As we enter a new phase of lockdown there is so much to reflect on.  I’ve started to wake up even earlier as the physical impact of my emotions have started to shift and I crave that positivity again from the early mornings and a new day.  Where do we start to make sense of this moment in our lives we will never forget, that will be told for generations to come.  What narrative will we create for our own families and what will become the shared narrative for us all from this time?

As we approach just shy of 3 months since Mum died so suddenly, I will always see these past weeks as immensely harrowing as the trauma, shock and grief were so rapidly surpassed by the terror of Covid-19.  I remember plainly compartmentalising my grief to make sense of school closure, work scaling and a heightened anxiety for friends and family all over the world, and to be fair, for our own safety. 

We literally had that conversation whereby our livelihoods and the wellbeing of the boys had to become our primary focus, and not the grief we all felt so deeply in the pit of our stomachs.  This has to be the hardest thing I have ever had to do, and I was acutely aware throughout these past weeks with every statistic of Covid-19 deaths that more and more people were feeling like I was, having to make choices they never expected to make, and trying to navigate a new concept of how to grieve during these times.   Not being able to see friends and family, to have a cuddle and a cry has been so incredibly hard.  

This past couple of weeks have been particularly hard, packing Mums flat and handing back the keys to one of our family being in a serious car accident, and another under-going major surgery.  None of which you can handle or support in any sense of a normal way.  Not being able to go to someone in hospital is a mind-blowing concept and forces you to think creatively to how you can support and show you are there, and care.  

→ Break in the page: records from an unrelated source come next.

Lemma go_row ns d r report :
  Ready d → sweep_candidate r = true →
  ∃ d', sweep_row Purge now_ms retention_ms clock r report (calm ns d) =
      (Some (Ok (reported ns r report)), calm (files_after r ns) d') ∧
    Ready d' ∧ rows_of d' = after [r] ns <$> rows_of d.
Proof.
  intros Hd Hc. pose proof (sweep_row_due r report Hc) as Hdue. unfold reported, files_after, after, purges.
  cbn [existsb]. destruct (due_path r) as [p|] eqn:Edue.
  2:{ rewrite Hdue. exists d. split_and!; [done|done|]. cbn [andb orb]. symmetry. apply list_fmap_id. }
  destruct Hdue as (e & Hid & Hs & Hp & ->). unfold purge.
  rewrite (go_bind _ _ _ _ _ (go_outcome _ _ _ _ (go_remove ns d (ex_path e)))). rewrite Hp.
  assert (Hmark : ∀ d' : Db, rows_of d' = (λ x, if String.eqb (ex_call e) (row_id x) then tombstone (purged_at (row_id x)) x else x) <$> rows_of d →
    rows_of d' = (λ x, if true && String.eqb (row_id r) (row_id x) || false then tombstone (purged_at (row_id x)) x else x) <$> rows_of d).
  { intros d' ->. apply list_fmap_ext. intros i x _. by rewrite Hid, orb_false_r. }
  unfold in_the_way. destruct (ns !! p) as [[]|] eqn:E; cbn [negb].
  1,3,4: destruct (go_mark (delete p ns) d e (mkReport (would_purge report) (purged report ++ [purged_entry r p])
      (failed report) (warning_emitted report)) Hd) as (d' & Ek & Hr & Hrows);
    exists d'; (split; [|split; [done|by apply Hmark]]); rewrite <- Ek; unfold mark, purged_entry, purged_at; by rewrite Hid, Hs.
  exists d. split_and!; [|done|].
  - unfold failed_entry. by rewrite Hid, Hs.
  - cbn [andb orb]. symmetry. apply list_fmap_id.
Qed.

(** all rows *)
Definition purged_of (ns : Nodes) (l : list CallRow) : list PurgedEntry :=
  omap (fun r => p ← due_path r; if in_the_way ns p then None else Some (purged_entry r p)) l.
Definition failed_of (ns : Nodes) (l : list CallRow) : list FailedEntry :=
  omap (fun r => p ← due_path r; if in_the_way ns p then Some (failed_entry r p) else None) l.
Definition removed (ns : Nodes) (l : list CallRow) (q : string) : bool :=
  existsb (fun r => purges ns r && bool_decide (due_path r = Some q)) l.

Lemma in_the_way_after r ns q : in_the_way (files_after r ns) q = in_the_way ns q.
Proof.
  unfold files_after. destruct (due_path r) as [p|]; [|done]. destruct (in_the_way ns p) eqn:E; [done|].
  rewrite in_the_way_delete. destruct (decide (p = q)) as [<-|]; [by rewrite E|done].
Qed.
Lemma purges_after r ns x : purges (files_after r ns) x = purges ns x.
Proof. unfold purges. destruct (due_path x); [by rewrite in_the_way_after|done]. Qed.
(* ===== verification/WritersFacts.v ===== *)
(** * What the renderers of [init] change

    The laws of editing entries, then: a profile file keeps everything but the
    profile, a policy that is merged with consent reaches the floor or says which
    action keeps it below, an MCP configuration ends with one entry. *)

From S2P Require Import Prelude Utf8 Str Errors LensValue Text Policy Retention InitData Toml McpConfig.

(** ** Entries *)
Section Entries.
Context {V : Type}.
Implicit Types (t : list (string * V)) (k : string) (v : V).

Lemma get_insert_eq k v t : get k (insert k v t) = Some v.
Proof.
  induction t as [|[k' v'] t IH]; cbn; [by rewrite String.eqb_refl|].
  destruct (String.eqb k' k) eqn:E; cbn; by rewrite E.
Qed.
Lemma get_insert_ne k k' v t : k ≠ k' → get k (insert k' v t) = get k t.
Proof.
  intros Hne. induction t as [|[k0 v0] t IH]; cbn; [by rewrite (proj2 (String.eqb_neq k' k))|].
  destruct (String.eqb_spec k0 k') as [->|]; cbn; [by rewrite (proj2 (String.eqb_neq k' k))|]. by rewrite IH.
Qed.
Lemma get_remove_ne k k' t : k ≠ k' → get k (remove k' t) = get k t.
Proof.
  intros Hne. unfold remove. induction t as [|[k0 v0] t IH]; [done|].
  destruct (String.eqb_spec k0 k') as [->|Hk0].
  - rewrite filter_cons_False by (cbn; by rewrite String.eqb_refl). cbn. by rewrite (proj2 (String.eqb_neq k' k)).
  - rewrite filter_cons_True by (cbn; by apply String.eqb_neq). cbn. by rewrite IH.
Qed.
Lemma get_elem k t v : get k t = Some v → (k, v) ∈ t.
Proof.
  induction t as [|[k' v'] t IH]; cbn; [done|]. destruct (String.eqb_spec k' k) as [->|]; [|set_solver].
  intros [= ->]. set_solver.
Qed.
Lemma elem_insert k v t e : e ∈ insert k v t → e ∈ t ∨ e = (k, v).
Proof.
  induction t as [|[k' v'] t IH]; cbn; [set_solver|]. destruct (String.eqb_spec k' k) as [->|]; set_solver.
Qed.
Lemma elem_remove k t e : e ∈ remove k t ↔ e ∈ t ∧ e.1 ≠ k.
Proof.
  unfold remove. rewrite list_elem_of_filter, String.eqb_neq. naive_solver.
Qed.

Lemma elem_without_keys keys t e : e ∈ without_keys keys t ↔ e ∈ t ∧ e.1 ∉ keys.
Proof.
  unfold without_keys. revert t. induction keys as [|k keys IH]; intros t; cbn [fold_left]; [set_solver|].
  rewrite IH, elem_remove, not_elem_of_cons. naive_solver.
Qed.
Lemma get_without_keys k keys t : k ∉ keys → get k (without_keys keys t) = get k t.
Proof.
  unfold without_keys. revert t. induction keys as [|k' keys IH]; intros t; cbn [fold_left]; [done|].
  rewrite not_elem_of_cons. intros [Hne Hk]. by rewrite IH, get_remove_ne.
Qed.
End Entries.

Lemma get_object_insert_eq k v o : get k (object_insert k v o) = Some v.
Proof.
  induction o as [|[k' v'] o IH]; cbn; [by rewrite String.eqb_refl|].
  destruct (String.eqb k' k) eqn:E; cbn; [by rewrite String.eqb_refl|].
  destruct (str_lt k k'); cbn; [by rewrite String.eqb_refl|]. by rewrite E.
Qed.
Lemma get_object_insert_ne k k' v o : k ≠ k' → get k (object_insert k' v o) = get k o.
Proof.
  intros Hne. pose proof (proj2 (String.eqb_neq k' k) (not_eq_sym Hne)) as Hf.
  induction o as [|[k0 v0] o IH]; cbn; [by rewrite Hf|].
  destruct (String.eqb_spec k0 k') as [->|]; cbn; [by rewrite Hf|].
  destruct (str_lt k' k0); cbn; [by rewrite Hf|]. by rewrite IH.
Qed.
Lemma elem_object_insert k v o e : e ∈ object_insert k v o → e ∈ o ∨ e = (k, v).
Proof.
  induction o as [|[k' v'] o IH]; cbn; [set_solver|]. destruct (String.eqb k' k), (str_lt k k'); set_solver.
Qed.

(** ** The MCP entry *)
Section Migration.
Context {Item : Type} (entry_of : Item → option ExistingEntry).

(** from the servers before to the servers after: [item] is the entry, no
    legacy entry is left, and no other one is touched *)
Record Migrated (before after : list (string * Item)) (item : Item) : Prop := {
  migrated_entry : get PRIMARY_KEY after = Some item;
  migrated_none : legacy_keys entry_of after = [];
  migrated_others : ∀ k, k ≠ PRIMARY_KEY → k ∉ legacy_keys entry_of before → get k after = get k before }.

(** nothing of someone else's is in the place of the entry *)
Definition Replaceable (servers : list (string * Item)) (command : string) (args : list string) : Prop :=
  match get PRIMARY_KEY servers ≫= entry_of with
  | Some e => entry_matches e command args = true ∨ is_legacy_profile_entry e = true
  | None => True
  end.
Definition ask_keyring_secret a s (kind : SourceKind) : Flow P PlannedSecret :=
  service ← match a_keyring_service a with
            | Some service => mret service
            | None =>
              _ ← lift (require_interactive a (labelled kind "keyring service") "--source-password-keyring-service");
              asked (ask_input "Keyring service?" (Some "gaze-lens"%string))
            end;
  account ← match a_keyring_account a with
            | Some account => mret account
            | None =>
              _ ← lift (require_interactive a (labelled kind "keyring account") "--source-password-keyring-account");
              asked (ask_input "Keyring account?" (Some (s_name s)))
            end;
  write_value ← (if a_no_keyring_write a then mret None
                 else
                   _ ← lift (require_interactive a (labelled kind "keyring write policy") "--no-keyring-write");
                   should_write ← asked (ask_confirm "Write password to keyring now?" true);
                   if should_write : bool
                   then password ← asked (ask_password "Database password for keyring?"); mret (Some password)
                   else mret None);
  mret (PlannedKeyring service account write_value).

Definition ask_credentials a s (kind : SourceKind) : Flow P ProfileSection :=
  match a_secret_backend a with
  | BackendEnv =>
    match s_source_password_env s, s_source_secret s with
    | None, None =>
      env ← ask_missing a None (labelled kind "password env") "--source-password-env"
              "Env var holding DB password?" (Some "GAZE_LENS_DB_PASSWORD"%string);
      mret (set_password s env (s_source_secret s) (s_credential_class s))
    | _, _ => mret s
    end
  | BackendKeyring =>
    secret ← ask_keyring_secret a s kind;
    mret (set_password s None (Some secret) (s_credential_class s))
  end.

And yet despite all this there are obviously positive moments and a deep learning for which I will forever be grateful.  The boys I cannot fault in any way, they have bee kind, empathetic and have dug deep into their own imaginations to create fun and enjoyment for themselves.  We have created new habits and traditions, and have had this time and opportunity to truly understand each other in every way.  I remember this was one of my lasting lessons from our time in Asia, that for all the challenges of never being apart for so many months, also bought awareness of each of us as individuals – our rhythms and moods, are highs and our lows, I really feel this has bonded us through subsequent years.  And this will be one of the greatest gifts of this time, despite what each family has been dealing with there will also be a much deeper connection to each other. 

As we draw towards a new month, I have worked hard to prepare mentally and emotionally shift forward from these past weeks. Each new step forward from Covid-19 will be positive as we reconnect with friends, family, the feeling of a meal out or a party with friends, surely this will bring such pleasure and a joie de vivre so absent from recent weeks.   As we start to ask each other what have we noticed from this time and how will we not go back to normal, we have a huge opportunity to define a new way of being, a new future.  We don’t have to go back to how we lived before, we have permission to make gentle, if not major shifts into what can feel a calmer and pleasurable way of life. 

A new month, new beginnings, new intentions.  As the things we have missed become available to us again, we can shape a new way of being.  I have yet to even start to define this for myself, but I am opening myself to discovering what and how this might be.